(* ===== verification/SwapProofs.v ===== *)
(** * Theorems on the swap manager

    The promise of the manager's environment is [SwapEnvSpec]; the theorems are
    proved against it. *)

From stdpp Require Import base gmap list strings fin_maps.
From Stdlib Require Import ZArith.
From S2P Require Import Prelude Coins RefApd CoinsProofs Types TypesProofs Swap.

Open Scope Z_scope.
Open Scope go_scope.

(** [stored] is what the database would give back after a restart, by ID;
    [swapStorable] are the records it reads back as they were written (a record of a
    newer version than the program's is not, nor one whose exchange rate decoding would
    reject or reduce). *)
Class SwapEnvSpec `{TypesLib} (S : Type) `{!SwapEnv S} := {
  stored : S → gmap Hash Info;
  swapStorable : Info → Prop;
  storable_complete now i : swapStorable i → swapStorable (MarkSwapComplete now i);
  get_put m s : getManager (putManager m s) = m;
  put_put m m' s : putManager m (putManager m' s) = putManager m s;
  put_get s : putManager (getManager s) s = s;
  stored_put m s : stored (putManager m s) = stored s;
  stored_ids s id i : stored s !! id = Some i → iOfferID i = id;
  timeNow_runs s : ∃ t s', timeNow s = (Done t, s') ∧
    getManager s' = getManager s ∧ stored s' = stored s;
  putSwap_runs i s : ∃ r s', dbPutSwap i s = (Done r, s') ∧ getManager s' = getManager s ∧
    (∀ id, id ≠ iOfferID i → stored s' !! id = stored s !! id) ∧
    (r = Ok tt → swapStorable i → stored s' = <[iOfferID i := i]> (stored s));
  getSwap_runs id s : ∃ r s', dbGetSwap id s = (Done r, s') ∧
    getManager s' = getManager s ∧ stored s' = stored s ∧
    match r with
    | Ok i => stored s !! id = Some i
    | Err e => errorsIs ErrKeyNotFound e = true → stored s !! id = None
    end;
  getAllSwaps_runs s : ∃ r s', dbGetAllSwaps s = (Done r, s') ∧
    getManager s' = getManager s ∧ stored s' = stored s ∧
    ∀ l, r = Ok l → l ≡ₚ (snd <$> map_to_list (stored s))
}.

(** Records whose fields survive their texts: amounts that apd writes exactly, and a rate
    that the decoder of [coins.ExchangeRate], which validates and reduces it, leaves as it
    is. *)
Record infoKept `{Apd} `{TypesLib} (i : Info) : Prop := {
  ik_provided : exactDecimal (iProvidedAmount i);
  ik_expected : exactDecimal (iExpectedAmount i);
  ik_fee d : iRelayerFee i = Some d → exactDecimal d;
  ik_rate r : iExchangeRate i = Some r → rateOnWire r;
  ik_asset : wf_address (iEthAsset i)
}.

(** The JSON codec gives back what it encoded, of such records with a peer ID that libp2p
    decodes again ([peerKept]); the version and the ID of any record. *)
Class InfoJsonSpec `{Apd} `{InfoJson} := {
  peerKept : string → Prop;
  info_version i b : infoMarshal i = Ok b → infoVersionOf b = Ok (Some (iVersion i));
  info_struct i b : infoKept i → peerKept (iPeerID i) → infoMarshal i = Ok b → infoUnmarshalStruct b = Ok i;
  info_id i j b : infoMarshal i = Ok b → infoUnmarshalStruct b = Ok j → iOfferID j = iOfferID i;
  info_current v : versionGreaterThan v v = false
}.

(** Well-formed managers: both maps point to objects filed under their own ID,
    locations are below the next free ones. *)
Record mgrWf `{TypesLib} (m : manager) : Prop := {
  wf_ongoing id l : ongoing m !! id = Some l → ∃ i, infos m !! l = Some i ∧ iOfferID i = id;
  wf_past id l : past m !! id = Some l → ∃ i, infos m !! l = Some i ∧ iOfferID i = id;
  wf_infos l i : infos m !! l = Some i → (l < nextInfo m)%nat;
  wf_statusChannels id c : statusChannels m !! id = Some c → is_Some (chans m !! c);
  wf_chans c b : chans m !! c = Some b → (c < nextChan m)%nat ∧ (length b ≤ statusChSize)%nat
}.

(** Simplify projections of updated managers. *)
Ltac msimpl :=
  repeat first
    [ progress cbn [infos nextInfo ongoing past statusChannels chans nextChan setInfos setNextInfo
        setOngoing setPast setStatusChannels setChans setNextChan] in *
    | rewrite get_put | rewrite put_put | rewrite stored_put | rewrite lookup_insert_eq ].

Section manager.
Context `{IJ : InfoJson} {S : Type} `{!SwapEnv S} `{SS : !SwapEnvSpec S}.

Implicit Types (m : manager) (s : S) (l c : nat) (id : Hash).

(** Running the primitives. *)
Lemma withManager_run f s : withManager f s = (Done tt, putManager (f (getManager s)) s).
Proof. done. Qed.

Lemma readInfo_run l i s : infos (getManager s) !! l = Some i → readInfo l s = (Done i, s).
Proof. intros Hl. unfold readInfo. by rewrite Hl. Qed.

Lemma updateInfo_run f l i s : infos (getManager s) !! l = Some i →
  updateInfo f l s =
    (Done tt, putManager (setInfos (<[l := f i]> (infos (getManager s))) (getManager s)) s).
Proof. intros Hl. unfold updateInfo, pbind. by rewrite (readInfo_run _ _ _ Hl). Qed.

(** *** Well-formedness is preserved *)

Lemma wf_updateInfo m l i i' : mgrWf m → infos m !! l = Some i → iOfferID i' = iOfferID i →
  mgrWf (setInfos (<[l := i']> (infos m)) m).
Proof.
  intros [W1 W2 W3 W4 W5] Hl Hid.
  assert (Hlk : ∀ id k, (∃ j, infos m !! k = Some j ∧ iOfferID j = id) →
    ∃ j, <[l := i']> (infos m) !! k = Some j ∧ iOfferID j = id).
  { intros id k (j & Hj & <-). destruct (decide (k = l)) as [->|Hne].
    - exists i'. rewrite lookup_insert_eq. split; [done|]. congruence.
    - exists j. by rewrite lookup_insert_ne. }
  split; msimpl; eauto. intros k j Hk. destruct (decide (k = l)) as [->|Hne]; [eauto|].
  rewrite lookup_insert_ne in Hk by done. eauto.
Qed.

Lemma wf_alloc m i : mgrWf m → mgrWf (allocInfo i m).2.
Proof.
  intros [W1 W2 W3 W4 W5].
  assert (Hlk : ∀ id k, (∃ j, infos m !! k = Some j ∧ iOfferID j = id) →
    ∃ j, <[nextInfo m := i]> (infos m) !! k = Some j ∧ iOfferID j = id).
  { intros id k (j & Hj & Hid). exists j. split; [|done].
    rewrite lookup_insert_ne; [done|]. apply W3 in Hj. lia. }
  split; msimpl; cbn; eauto. intros k j Hk.
  destruct (decide (k = nextInfo m)) as [->|Hne]; [lia|].
  rewrite lookup_insert_ne in Hk by done. apply W3 in Hk. lia.
Qed.

Lemma wf_setOngoing m l i : mgrWf m → infos m !! l = Some i →
  mgrWf (setOngoing (<[iOfferID i := l]> (ongoing m)) m).
Proof.
  intros [W1 W2 W3 W4 W5] Hl. split; msimpl; eauto. intros id k.
  destruct (decide (id = iOfferID i)) as [->|Hne];
    [rewrite lookup_insert_eq; intros [= <-]; eauto | rewrite lookup_insert_ne by done; eauto].
Qed.

Lemma wf_setPast m l i : mgrWf m → infos m !! l = Some i →
  mgrWf (setPast (<[iOfferID i := l]> (past m)) m).
Proof.
  intros [W1 W2 W3 W4 W5] Hl. split; msimpl; eauto. intros id k.
  destruct (decide (id = iOfferID i)) as [->|Hne];
    [rewrite lookup_insert_eq; intros [= <-]; eauto | rewrite lookup_insert_ne by done; eauto].
Qed.

Lemma wf_deleteOngoing m id : mgrWf m → mgrWf (setOngoing (delete id (ongoing m)) m).
Proof.
  intros [W1 W2 W3 W4 W5]. split; msimpl; eauto. intros k l Hk.
  apply lookup_delete_Some in Hk as [_ Hk]. eauto.
Qed.

(** *** Running the operations *)

Lemma AddSwap_run l i b s : infos (getManager s) !! l = Some i → IsOngoing (iStatus i) = Done b →
  AddSwap l s = dbPutSwap i (putManager
    (if b : bool then setOngoing (<[iOfferID i := l]> (ongoing (getManager s))) (getManager s)
     else setPast (<[iOfferID i := l]> (past (getManager s))) (getManager s)) s).
Proof.
  intros Hl Hb. unfold AddSwap, pbind. rewrite (readInfo_run _ _ _ Hl). unfold pure. rewrite Hb.
  by destruct b.
Qed.

(** The manager after completing the swap at [l]. *)
Definition completed (now : Z) (l : nat) (i : Info) (m : manager) : manager :=
  setOngoing (delete (iOfferID i) (ongoing m))
    (setPast (<[iOfferID i := l]> (past m))
      (setInfos (<[l := MarkSwapComplete now i]> (infos m)) m)).

Lemma CompleteOngoingSwap_run l i s : infos (getManager s) !! l = Some i →
  match ongoing (getManager s) !! iOfferID i with
  | None => CompleteOngoingSwap l s = (Done (Err errNoSwapWithOfferID), s)
  | Some _ =>
      ∃ now s1, timeNow s = (Done now, s1) ∧
        getManager s1 = getManager s ∧ stored s1 = stored s ∧
        CompleteOngoingSwap l s =
          dbPutSwap (MarkSwapComplete now i) (putManager (completed now l i (getManager s)) s1)
  end.
Proof.
  intros Hl. unfold CompleteOngoingSwap, pbind. rewrite (readInfo_run _ _ _ Hl). unfold gets.
  destruct (ongoing (getManager s) !! iOfferID i) as [l'|]; [|done].
  destruct (timeNow_runs s) as (now & s1 & Ht & Hm & Hs). exists now, s1.
  split_and!; auto. rewrite Ht. rewrite <- Hm in Hl. rewrite (updateInfo_run _ _ _ _ Hl).
  rewrite !withManager_run. msimpl. unfold readInfo. msimpl. by rewrite Hm.
Qed.

Lemma GetPastSwap_run id s : past (getManager s) !! id = None →
  ∃ r s1, dbGetSwap id s = (Done r, s1) ∧ getManager s1 = getManager s ∧ stored s1 = stored s ∧
  match r with
  | Err e => (errorsIs ErrKeyNotFound e = true → stored s !! id = None) ∧ GetPastSwap id s =
      (Done (Err (if errorsIs ErrKeyNotFound e then errNoSwapWithOfferID else e)), s1)
  | Ok i => stored s !! id = Some i ∧
      let m' := (allocInfo i (getManager s)).2 in
      GetPastSwap id s = (Done (Ok (nextInfo (getManager s))),
        putManager (setPast (<[iOfferID i := nextInfo (getManager s)]> (past m')) m') s1)
  end.
Proof.
  intros Hp. destruct (getSwap_runs id s) as (r & s1 & Hr & Hm & Hs & Hpost).
  exists r, s1. split_and!; auto. unfold GetPastSwap, tryBind, getSwapFromDB, mapErr, pbind, gets.
  rewrite Hp, Hr. destruct r as [i|e]; cbn; [|done]. split; [done|].
  unfold newInfoObject, onManager, allocInfo. rewrite Hm. cbn. by msimpl.
Qed.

WHAT TO DO: When you retype the data above, start at its first line, stop after the line containing "stored_ids s id", and leave out everything else.

WRITTEN SOLUTION:
(* ===== verification/SwapProofs.v ===== *)
(** * Theorems on the swap manager

    The promise of the manager's environment is [SwapEnvSpec]; the theorems are
    proved against it. *)

From stdpp Require Import base gmap list strings fin_maps.
From Stdlib Require Import ZArith.
From S2P Require Import Prelude Coins RefApd CoinsProofs Types TypesProofs Swap.

Open Scope Z_scope.
Open Scope go_scope.

(** [stored] is what the database would give back after a restart, by ID;
    [swapStorable] are the records it reads back as they were written (a record of a
    newer version than the program's is not, nor one whose exchange rate decoding would
    reject or reduce). *)
Class SwapEnvSpec `{TypesLib} (S : Type) `{!SwapEnv S} := {
  stored : S → gmap Hash Info;
  swapStorable : Info → Prop;
  storable_complete now i : swapStorable i → swapStorable (MarkSwapComplete now i);
  get_put m s : getManager (putManager m s) = m;
  put_put m m' s : putManager m (putManager m' s) = putManager m s;
  put_get s : putManager (getManager s) s = s;
  stored_put m s : stored (putManager m s) = stored s;
  stored_ids s id i : stored s !! id = Some i → iOfferID i = id;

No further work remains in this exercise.